(Dataset items)
(** What goes on around one tick of the packer and the goroutine that it starts. *)
Record pack_run := mkPackRun {
  pr_pack : pack_point → csys → csys;
  pr_sleeps : list (World D → World D);
  pr_assign : assign_point → csys → csys;
  pr_done : bool
}.

(** src/cmd/cluster_node/main.go:150-169 (packJobs, a tick)

    The goroutine of the tick, to the end of the job it has started, if any; an
    error of [PackNextJob] is logged. *)
Definition packJobs (ord : MapOrder) (limits : Z * Z) (run : pack_run) : sio unit := λ s,
  match PackNextJob ord limits (pr_pack run) s with
  | Some (Ok (Some (p, job)), s) => assignJob (pr_sleeps run) (pr_assign run) (pr_done run) p job s
  | Some (Panic, s) => Some (Panic, s)
  | Some (_, s) => Some (Ok tt, s)
  | None => None
  end.

(** src/cmd/cluster_node/main.go:175-180 (healthChecks, healthRules) *)
Definition healthRules (ord : MapOrder) : list (HealthRule (D:=D)) :=
  [HealthRuleUnresponsive; HealthRuleTimedOut; HealthRuleExceededJobLimits; HealthRuleNoMoreJobs ord].

(** src/cmd/cluster_node/main.go:182-191 (healthChecks, a tick) *)
Definition healthChecks (ord : MapOrder) (meanwhile : health_point → csys → csys) : sio unit := λ s,
  match RunHealthRule meanwhile (healthRules ord) s with
  | Some (Panic, s) => Some (Panic, s)
  | Some (_, s) => Some (Ok tt, s)
  | None => None
  end.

**TASK TO COMPLETE:** Write the records above out again, exactly as they are.

**SOLUTION TO THE EXERCISE:**
(** What goes on around one tick of the packer and the goroutine that it starts. *)
Record pack_run := mkPackRun {
  pr_pack : pack_point → csys → csys;
  pr_sleeps : list (World D → World D);
  pr_assign : assign_point → csys → csys;
  pr_done : bool
}.

(** src/cmd/cluster_node/main.go:150-169 (packJobs, a tick)

    The goroutine of the tick, to the end of the job it has started, if any; an
    error of [PackNextJob] is logged. *)
Definition packJobs (ord : MapOrder) (limits : Z * Z) (run : pack_run) : sio unit := λ s,
  match PackNextJob ord limits (pr_pack run) s with
  | Some (Ok (Some (p, job)), s) => assignJob (pr_sleeps run) (pr_assign run) (pr_done run) p job s
  | Some (Panic, s) => Some (Panic, s)
  | Some (_, s) => Some (Ok tt, s)
  | None => None
  end.

(** src/cmd/cluster_node/main.go:175-180 (healthChecks, healthRules) *)
Definition healthRules (ord : MapOrder) : list (HealthRule (D:=D)) :=
  [HealthRuleUnresponsive; HealthRuleTimedOut; HealthRuleExceededJobLimits; HealthRuleNoMoreJobs ord].

(** src/cmd/cluster_node/main.go:182-191 (healthChecks, a tick) *)
Definition healthChecks (ord : MapOrder) (meanwhile : health_point → csys → csys) : sio unit := λ s,
  match RunHealthRule meanwhile (healthRules ord) s with
  | Some (Panic, s) => Some (Panic, s)
  | Some (_, s) => Some (Ok tt, s)
  | None => None
  end.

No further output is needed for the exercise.